Santander offices with surrounding streets

Behind the façade – designing Unity Place

A closer look at the façade design on Santander’s new UK headquarters in Milton Keynes

This article is by Ben Taylor

Ben is a senior associate who has played a key role in the design development of Santander’s Unity Place, and is currently leading the design for the façade package.  He has a particular passion for façade and building envelope design, balancing material and structural innovation with sustainability and commercial viability.


In a factory in Gdansk, Poland, 1,643 unitised pieces of façade are rolling off a production line.  Specialist façade contractor FKN Fassaden GmbH & Co. KG. is manufacturing these panels and assembling the glazing and frame components into portable units – ready to be hung into place at Santander’s new Unity Place headquarters.

Fabricating the façade in this fashion – as off-site component units – is an example of the huge benefits that can come from embracing modern methods of construction, especially on major projects.  It saves on construction waste, improves installation efficiency, speed and safety, and will achieve a high and consistent quality of workmanship, thermal performance and air tightness. This design strategy has also negated the need for any external scaffolding on the building – key to achieving best value on this project, where we have sought to maximise investment in the built infrastructure itself rather than associated construction costs.

“The design of the façade follows the same principles as the building itself... transparency and accessibility, alongside the requirements of modern, sustainable, commercial construction.”

LOM has worked closely with FKN and WSP façade engineers to develop the unit design, which will include thermally broken cantilevered brackets supporting an external gantry and environmental screen (brise soleil).  The commencement of manufacture follows the successful performance testing and visual mock up installation, coordinated by main contractor John Sisk and Sons in October 2020.

The design of the façade follows the same principles as the building itself.  Because of the site’s prominent location in Central Milton Keynes, the LOM team were keen for the design to provide a contextual response to the site and its location.  We also needed to fulfil Santander’s desire for a glazed office compatible with its principles of transparency and accessibility, alongside the requirements of modern, sustainable, commercial construction.

With this in mind, the design of Unity Place makes reference to Milton Keynes’ visionary urban planning heritage.  The geometric linear blocks of the building separated by green atria and landscaped terraces mirror the wider city’s grid structure – where generous green boulevards divide  landmarks of modernist architecture.

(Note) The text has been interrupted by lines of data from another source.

(** * Research-notebook client and pipeline: a shallow embedding

    The React client ([services/api.ts], [types.ts], [ChatInterface.tsx],
    [SourceList], [TaskList.tsx]) is embedded function by function.  The
    client talks to a server through [fetch]; the values it receives are
    JavaScript values obtained from [response.json()], so the service layer
    is modelled on untyped JavaScript values, and the interfaces of
    [types.ts] as records. *)

From Stdlib Require Import ZArith Lia List String Ascii Bool.
From stdpp Require Import base option strings list sorting gmap pretty infinite.
Import ListNotations.

Set Warnings "-register-all".
Local Open Scope string_scope.
Local Open Scope list_scope.
Local Open Scope Z_scope.

(** ** JavaScript values, errors and promises *)

Module Js.

(** Values as [JSON.parse] produces them, plus [undefined].  Numbers are
    restricted to integers (the client only handles counts, HTTP status
    codes and message order values). *)
Inductive JsValue : Type :=
| JUndefined
| JNull
| JBool (b : bool)
| JNum (n : Z)
| JStr (s : string)
| JArr (items : list JsValue)
| JObj (props : list (string * JsValue)).

(** Thrown values.  All three are instances of [Error]; the payload is the
    [message] property. *)
Inductive JsError : Type :=
| Error (message : string)
| SyntaxError (message : string)
| TypeError (message : string).

Definition message (e : JsError) : string :=
  match e with
  | Error m | SyntaxError m | TypeError m => m
  end.

(** A settled promise. *)
Inductive Promise (T : Type) : Type :=
| Resolved (v : T)
| Rejected (e : JsError).
Arguments Resolved {T} v.
Arguments Rejected {T} e.

#[global] Instance promise_ret : MRet Promise := fun _ v => Resolved v.
#[global] Instance promise_bind : MBind Promise := fun _ _ f p =>
  match p with
  | Resolved v => f v
  | Rejected e => Rejected e
  end.

(** [try { p } catch (e) { h e }] *)
Definition try_catch {T} (p : Promise T) (h : JsError -> Promise T) : Promise T :=
  match p with
  | Resolved v => Resolved v
  | Rejected e => h e
  end.

Definition is_rejected {T} (p : Promise T) : bool :=
  match p with
  | Resolved _ => false
  | Rejected _ => true
  end.

(** Truthiness of a value, as [||], [&&], [!] and [if] see it. *)
Definition truthy (v : JsValue) : bool :=
  match v with
  | JUndefined | JNull => false
  | JBool b => b
  | JNum n => negb (n =? 0)
  | JStr s => negb (String.eqb s "")
  | JArr _ | JObj _ => true
  end.

(** [a || b] *)
Definition js_or (a b : JsValue) : JsValue := if truthy a then a else b.
Lemma prob_pick {B} (E : B → bool) (f : Z → Dist B) :
  (prob E (dbind (uniform_int_distribution 0 4) f)
   == (1 # 5) * (prob E (f 0%Z) + prob E (f 1%Z) + prob E (f 2%Z) + prob E (f 3%Z)
                 + prob E (f 4%Z)))%Q.
Proof.
  change (uniform_int_distribution 0 4)
    with [((1 # 5)%Q, 0); ((1 # 5)%Q, 1); ((1 # 5)%Q, 2); ((1 # 5)%Q, 3); ((1 # 5)%Q, 4)].
  rewrite !prob_dbind_cons, prob_dbind_nil. ring.
Qed.

Lemma prob_uniformly_cons {A} (E : A → bool) (n : positive) (x : A) (l : list A) :
  (prob E (map (λ y, ((1 # n)%Q, y)) (x :: l))
   == (1 # n) * prob E (dret x) + prob E (map (λ y, ((1 # n)%Q, y)) l))%Q.
Proof. simpl. destruct (E x); ring. Qed.

(** [pick_step] takes every entry of its table with probability 1/5. *)
Lemma prob_pick_step (E : Pos → bool) :
  (prob E pick_step_dist == prob E (uniformly dirs))%Q.
Proof.
  unfold pick_step_dist, uniformly, dirs. rewrite prob_pick.
  rewrite !prob_uniformly_cons. simpl length. simpl map.
  change (pick_step 0) with (mkPos (-1) 0). change (pick_step 1) with (mkPos 1 0).
  change (pick_step 2) with (mkPos 0 (-1)). change (pick_step 3) with (mkPos 0 1).
  change (pick_step 4) with (mkPos 0 0).
  change (prob E []) with 0%Q. change (Pos.of_nat 5) with 5%positive. ring.
Qed.

(** [propose_dist] is the distribution of [propose] under independent
    draws. *)
Lemma propose_dist_draws (b : Board) (t : nat) (E : Pos → bool) :
  (prob E (propose_dist b t) == prob (λ d, E (propose b t d)) propose_draws)%Q.
Proof.
  unfold propose_dist, propose_draws, pick_step_dist, propose. cbv zeta.
  destruct (r (flag_dir b (toonPos b !!! t)) =? 0);
    destruct (c (flag_dir b (toonPos b !!! t)) =? 0);
    rewrite !prob_chance_lt, !prob_coin; cbn [negb andb Z.eqb Pos.eqb];
    rewrite ?prob_pick; unfold dret, prob;
    cbn [foldr fst snd d_chance d_coin d_pick negb andb Z.eqb Pos.eqb]; ring.
Qed.

Lemma prob_axis {B} (E : B → bool) (f : Axis → Dist B) :
  (prob E (dbind (uniformly [RowAxis; ColAxis]) f)
   == (1 # 2) * prob E (f RowAxis) + (1 # 2) * prob E (f ColAxis))%Q.
Proof.
  change (uniformly [RowAxis; ColAxis]) with [((1 # 2)%Q, RowAxis); ((1 # 2)%Q, ColAxis)].
  rewrite !prob_dbind_cons, prob_dbind_nil. ring.
Qed.

(** Where a toon in the column of the flag is also in its row, the
    source draws its step with the odds of the specification. *)
Lemma propose_dist_as_claimed (b : Board) (t : nat) (E : Pos → bool) :
  (c (flag_dir b (toonPos b !!! t)) = 0 → r (flag_dir b (toonPos b !!! t)) = 0) →
  (prob E (propose_dist b t) == prob E (propose_dist_claimed b t))%Q.
Proof.
  intros Hpos. unfold propose_dist, propose_dist_claimed. cbv zeta.
  destruct (Z.eqb_spec (r (flag_dir b (toonPos b !!! t))) 0) as [Er|Er];
    destruct (Z.eqb_spec (c (flag_dir b (toonPos b !!! t))) 0) as [Ec|Ec];
    cbn [negb andb]; try (by destruct Er; apply Hpos);
    rewrite ?prob_chance_lt, ?prob_coin, ?prob_axis; cbn [negb andb Z.eqb Pos.eqb];
    rewrite ?prob_pick_step; ring.
Qed.
(** * Portainer MCP server: tool dispatcher and upstream client

    A shallow embedding of the TypeScript sources

      - [src/api/portainer.ts]  (client taking the environment id per call,
                                 every call wrapped in [handleRequest]),
      - the earlier client whose environment id is read once at start-up
        ([PORTAINER_ENV_ID]), and
      - the revisions of [src/main.ts] that go with each of them,

    together with the properties the specification states about them.

    JavaScript values are modelled as JSON trees, thrown values as an
    inductive type, and an [async] function as a program that may await
    HTTP calls and either returns or throws.

    [src/main.ts] holds a third revision as well, whose client functions
    ([restartDockerService], [inspectService], a [fetchContainerLogs] taking
    [since]) are not among the sources; of it only the list of tools and the
    labels of the [switch] are taken up. *)

From Stdlib Require Import String Ascii List ZArith Bool Lia DecimalString.
Import ListNotations.
Open Scope string_scope.

(* ------------------------------------------------------------------ *)
(** ** JavaScript values *)

Module Js.

#[local] Set Warnings "-register-all".

(** What [JSON.parse] produces, plus [undefined].  Numbers are integers
    (the ports, sizes, counts and status codes the upstream sends): [JNum n]
    stands for the JavaScript number of value [n], which exists when [n] is
    a safe integer (see [safe_integer] below); fractions, [NaN] and the
    infinities have no counterpart here.  Strings are byte strings.  The
    fields of an object are listed in property order, each key once. *)
Inductive JsValue : Type :=
| JUndefined
| JNull
| JBool (b : bool)
| JNum (n : Z)
| JStr (s : string)
| JArr (items : list JsValue)
| JObj (fields : list (string * JsValue)).

(** Thrown values.  [Error] is [new Error(message)] and also the errors the
    runtime raises itself ([TypeError]); [AxiosError] carries the parts of
    an axios failure that the sources inspect. *)
Record AxiosResponse : Type := mkResponse { status : Z; data : JsValue }.

Inductive Exn : Type :=
| Error (message : string)
| AxiosError (response : option AxiosResponse) (request : bool)
             (message : string).

Definition TypeError (message : string) : Exn := Error message.

(** [o.k] on the own properties of an object literal. *)
Fixpoint field (fs : list (string * JsValue)) (k : string) : JsValue :=
  match fs with
  | [] => JUndefined
  | (k', v) :: rest => if String.eqb k k' then v else field rest k
  end.

Fixpoint has_key (fs : list (string * JsValue)) (k : string) : bool :=
  match fs with
  | [] => false
  | (k', _) :: rest => String.eqb k k' || has_key rest k
  end.

(** ToBoolean. *)
Definition truthy (v : JsValue) : bool :=
  match v with
  | JUndefined | JNull => false
  | JBool b => b
  | JNum n => negb (Z.eqb n 0)
  | JStr s => negb (String.eqb s "")
  | JArr _ | JObj _ => true
  end.

Definition nullish (v : JsValue) : bool :=
  match v with
  | JUndefined | JNull => true
  | _ => false
  end.

(** [a || b] *)
Definition or_else (a b : JsValue) : JsValue := if truthy a then a else b.

(** A parameter with a default value: the default is taken exactly when the
    argument is [undefined]. *)
Definition default_to (d : JsValue) (v : JsValue) : JsValue :=
  match v with
  | JUndefined => d
  | _ => v
  end.

(** The integers a JavaScript number holds exactly:
    [Number.MIN_SAFE_INTEGER .. Number.MAX_SAFE_INTEGER], that is
    [-(2^53 - 1) .. 2^53 - 1]. *)
Definition safe_integer (n : Z) : bool :=
  (Z.abs n <=? 9007199254740991)%Z.

(** Number::toString on a safe integer: its decimal digits, with a minus
    sign when negative.  It is the text JavaScript prints only there: from
    [2^53] on a number need not be the integer written, and from [10^21] on
    it prints in exponent form ([1e+21]).  A statement about the printed
    text of a number that may be any integer therefore bounds it by
    [safe_integer]. *)
Definition string_of_Z (n : Z) : string := NilZero.string_of_int (Z.to_int n).

(** ToString, as applied by a template literal.  An object that has an own
    [toString] property (which, coming from JSON, is not callable) cannot
    be converted; an array is joined with commas, [null] and [undefined]
    elements giving the empty string. *)
Fixpoint ToString (v : JsValue) : Exn + string :=
  match v with
  | JUndefined => inr "undefined"
  | JNull => inr "null"
  | JBool true => inr "true"
  | JBool false => inr "false"
  | JNum n => inr (string_of_Z n)
  | JStr s => inr s
  | JArr items =>
      (fix join (l : list JsValue) : Exn + string :=
         match l with
         | [] => inr ""
         | x :: rest =>
             let sx := match x with
                       | JUndefined | JNull => inr ""
                       | _ => ToString x
                       end in
             match sx with
             | inl e => inl e
             | inr s =>
                 match rest with
                 | [] => inr s
                 | _ :: _ =>
                     match join rest with
                     | inl e => inl e
                     | inr r => inr (s ++ "," ++ r)
                     end
                 end
             end
         end) items
  | JObj fs =>
      if has_key fs "toString"
      then inl (TypeError "Cannot convert object to primitive value")
      else inr "[object Object]"
  end.

(** *** JSON.stringify(value) *)

Definition hex_digit (n : N) : ascii :=
  match n with
  | 0%N => "0" | 1%N => "1" | 2%N => "2" | 3%N => "3" | 4%N => "4"
  | 5%N => "5" | 6%N => "6" | 7%N => "7" | 8%N => "8" | 9%N => "9"
  | 10%N => "a" | 11%N => "b" | 12%N => "c" | 13%N => "d" | 14%N => "e"
  | _ => "f"
  end%char.

Definition dquote : string := String (ascii_of_N 34) "".
Definition backslash : string := String (ascii_of_N 92) "".

Definition quote_char (c : ascii) : string :=
  let n := N_of_ascii c in
  if N.eqb n 34 then backslash ++ dquote
  else if N.eqb n 92 then backslash ++ backslash
  else if N.eqb n 8 then "\b"
  else if N.eqb n 9 then "\t"
  else if N.eqb n 10 then "\n"
  else if N.eqb n 12 then "\f"
  else if N.eqb n 13 then "\r"
  else if N.ltb n 32
       then "\u00" ++ String (hex_digit (N.div n 16))
                        (String (hex_digit (N.modulo n 16)) "")
       else String c "".

Fixpoint quote_body (s : string) : string :=
  match s with
  | "" => ""
  | String c rest => quote_char c ++ quote_body rest
  end.

Definition QuoteJSONString (s : string) : string :=
  dquote ++ quote_body s ++ dquote.

(** [None] stands for the [undefined] that [JSON.stringify(undefined)]
    returns.  An [undefined] array element is written [null], an
    [undefined] field is left out. *)
Fixpoint JSON_stringify (v : JsValue) : option string :=
  match v with
  | JUndefined => None
  | JNull => Some "null"
  | JBool true => Some "true"
  | JBool false => Some "false"
  | JNum n => Some (string_of_Z n)
  | JStr s => Some (QuoteJSONString s)
  | JArr items =>
      Some ("[" ++
            String.concat ","
              ((fix elems (l : list JsValue) : list string :=
                  match l with
                  | [] => []
                  | x :: rest =>
                      match JSON_stringify x with
                      | None => "null"
                      | Some s => s
                      end :: elems rest
                  end) items)
            ++ "]")
  | JObj fs =>
      Some ("{" ++
            String.concat ","
              ((fix members (l : list (string * JsValue)) : list string :=
                  match l with
                  | [] => []
                  | (k, x) :: rest =>
                      match JSON_stringify x with
                      | None => members rest
                      | Some s =>
                          (QuoteJSONString k ++ ":" ++ s) :: members rest
                      end
                  end) fs)
            ++ "}")
  end.

(** The value a template literal sees for [JSON.stringify(v)]. *)
Definition JSON_stringify_value (v : JsValue) : JsValue :=
  match JSON_stringify v with
  | None => JUndefined
  | Some s => JStr s
  end.

End Js.
Export Js.

(* ------------------------------------------------------------------ *)
(** ** Asynchronous programs over the HTTP client *)

Module Async.

Inductive Method : Type := GET | POST | DELETE.

(** One call on the axios instance: [portainerClient.get(url, {params})],
    [portainerClient.post(url, data)] or
    [portainerClient.delete(url, {params})].  [params] is empty when the
    call passes no configuration, [body] is [None] when it passes no
    data. *)
Record Request : Type := mkRequest {
  method : Method;
  url : string;
  params : list (string * JsValue);
  body : option JsValue
}.

(** How the promise of a call settles: with a response, of which the
    sources read [data] only, or with a rejection. *)
Inductive Outcome : Type :=
| Resolved (response_data : JsValue)
| Rejected (error : Exn).

(** The body of an [async] function: it returns, throws, or awaits a call
    and goes on with what the call settled to. *)
Inductive Prog (A : Type) : Type :=
| Ret (a : A)
| Throw (e : Exn)
| Await (r : Request) (k : Outcome -> Prog A).

Arguments Ret {A} a.
Arguments Throw {A} e.
Arguments Await {A} r k.

Fixpoint bind {A B : Type} (p : Prog A) (f : A -> Prog B) : Prog B :=
  match p with
  | Ret a => f a
  | Throw e => Throw e
  | Await r k => Await r (fun o => bind (k o) f)
  end.

(** [try { p } catch (error) { h error }] *)
Fixpoint try_catch {A : Type} (p : Prog A) (h : Exn -> Prog A) : Prog A :=
  match p with
  | Ret a => Ret a
  | Throw e => h e
  | Await r k => Await r (fun o => try_catch (k o) h)
  end.

Definition lift {A : Type} (r : Exn + A) : Prog A :=
  match r with
  | inl e => Throw e
  | inr a => Ret a
  end.

(** The promise [portainerClient.get(...)] returns, as a value: issuing the
    call and waiting for it to settle. *)
Definition send (r : Request) : Prog Outcome := Await r (fun o => Ret o).

(** [await promise]: the response, or the rejection thrown. *)
Definition await (o : Outcome) : Prog JsValue :=
  match o with
  | Resolved d => Ret d
  | Rejected e => Throw e
  end.

(** Running a program against an upstream: the result, and the calls that
    were issued, in order. *)
Fixpoint run {A : Type} (upstream : Request -> Outcome) (p : Prog A)
  : (Exn + A) * list Request :=
  match p with
  | Ret a => (inr a, [])
  | Throw e => (inl e, [])
  | Await r k =>
      let res := run upstream (k (upstream r)) in
      (fst res, r :: snd res)
  end.

Definition run_result {A : Type} (upstream : Request -> Outcome)
  (p : Prog A) : Exn + A := fst (run upstream p).

Definition run_calls {A : Type} (upstream : Request -> Outcome)
  (p : Prog A) : list Request := snd (run upstream p).

(** What [axios.create] is given. *)
Record ClientConfig : Type := mkConfig {
  baseURL : option string;
  headers : list (string * option string);
  timeout : Z
}.

End Async.
Export Async.

Declare Scope prog_scope.
Delimit Scope prog_scope with prog.
Notation "x <- c ;; k" := (bind c (fun x => k))
  (at level 61, c at next level, right associativity) : prog_scope.
Notation "c ;;; k" := (bind c (fun _ => k))
  (at level 61, right associativity) : prog_scope.
Open Scope prog_scope.

(* ------------------------------------------------------------------ *)
(** ** The JavaScript operations the handlers use *)

Module Ops.

Definition LF : string := String (ascii_of_N 10) "".

(** [`${v}`] *)
Definition str (v : JsValue) : Prog string := lift (ToString v).

(** [v.k] for an identifier [k] that is neither an index nor a property of
    the built-in prototypes ([Id], [message], [envId], ...): reading it off
    [null] or [undefined] throws, a string, number, boolean or array does
    not have it. *)
Definition get (v : JsValue) (k : string) : Prog JsValue :=
  match v with
  | JUndefined =>
      Throw (TypeError ("Cannot read properties of undefined (reading '"
                        ++ k ++ "')"))
  | JNull =>
      Throw (TypeError ("Cannot read properties of null (reading '"
                        ++ k ++ "')"))
  | JObj fs => Ret (field fs k)
  | _ => Ret JUndefined
  end.

(** The same read where it cannot throw: on the arguments object, and after
    [?.]. *)
Definition prop (v : JsValue) (k : string) : JsValue :=
  match v with
  | JObj fs => field fs k
  | _ => JUndefined
  end.

(** [v?. rest]: the whole chain is [undefined] when [v] is [null] or
    [undefined]. *)
Definition opt_chain {A : Type} (v : JsValue) (absent : A)
  (rest : JsValue -> A) : A :=
  if nullish v then absent else rest v.

(** [v[0]] on a value that is not [null] or [undefined]. *)
Definition first (v : JsValue) : JsValue :=
  match v with
  | JArr (x :: _) => x
  | JStr (String c _) => JStr (String c "")
  | JObj fs => field fs "0"
  | _ => JUndefined
  end.

Fixpoint mapM {A B : Type} (f : A -> Prog B) (l : list A) : Prog (list B) :=
  match l with
  | [] => Ret []
  | x :: rest => y <- f x ;; ys <- mapM f rest ;; Ret (y :: ys)
  end.

(** [v.map(f)], for a callee written [callee] in the source. *)
Definition call_map {B : Type} (callee : string) (v : JsValue)
  (f : JsValue -> Prog B) : Prog (list B) :=
  match v with
  | JUndefined =>
      Throw (TypeError "Cannot read properties of undefined (reading 'map')")
  | JNull =>
      Throw (TypeError "Cannot read properties of null (reading 'map')")
  | JArr items => mapM f items
  | _ => Throw (TypeError (callee ++ " is not a function"))
  end.

(** [strings.join(sep)] on an array of strings. *)
Definition join (sep : string) (l : list string) : string :=
  String.concat sep l.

“This is an example of the huge benefits that can come from embracing modern methods of construction, especially on major projects.”

The floor-to-floor exterior glazing of the structure has a total area of 15,600 sqm – that’s over two professional football pitches of glass.  This presents a challenge from temperature standpoint – as solar heat gain could lead to over-heating and therefore require excessive cooling strategies.  As a solution, the glazed facades to south east and west are wrapped in the brise soleil consisting of aluminium louvres.  In addition to solar shading, the screen provides for maintenance access, and adds another layer to the façade texture, adding visual interest while unifying the blocks to the south of the structure which are separated by atria.

Santander are bringing staff together in Unity Place from a number of long-established sites across Milton Keynes.  In contrast to the existing locations, the choice of glazing at Unity Place intentionally maximises natural light and views to the 6,100sqm floor plates, while three full height atria will allow light to penetrate the deeper plan spaces.  The main entrance atrium also features a gap in the external façade screen – drawing back to reveal an eight storey glazed frontage looking out onto central Milton Keynes’ Station Square.

The façade of Unity Place will not just be its most visible, public facing feature, it will be an integral part of its climate control, sustainability credentials, and practical maintenance – not to mention central to the building’s striking, modernist design.  Yet this new headquarters is more than its façade.  It represents a paradigm shift in corporate workplace design – with external garden bridges, flexible floorplates, and a publicly accessible ground floor hosting a range of retail, food and beverage, and community facilities.  This is an office for the future that is built to last.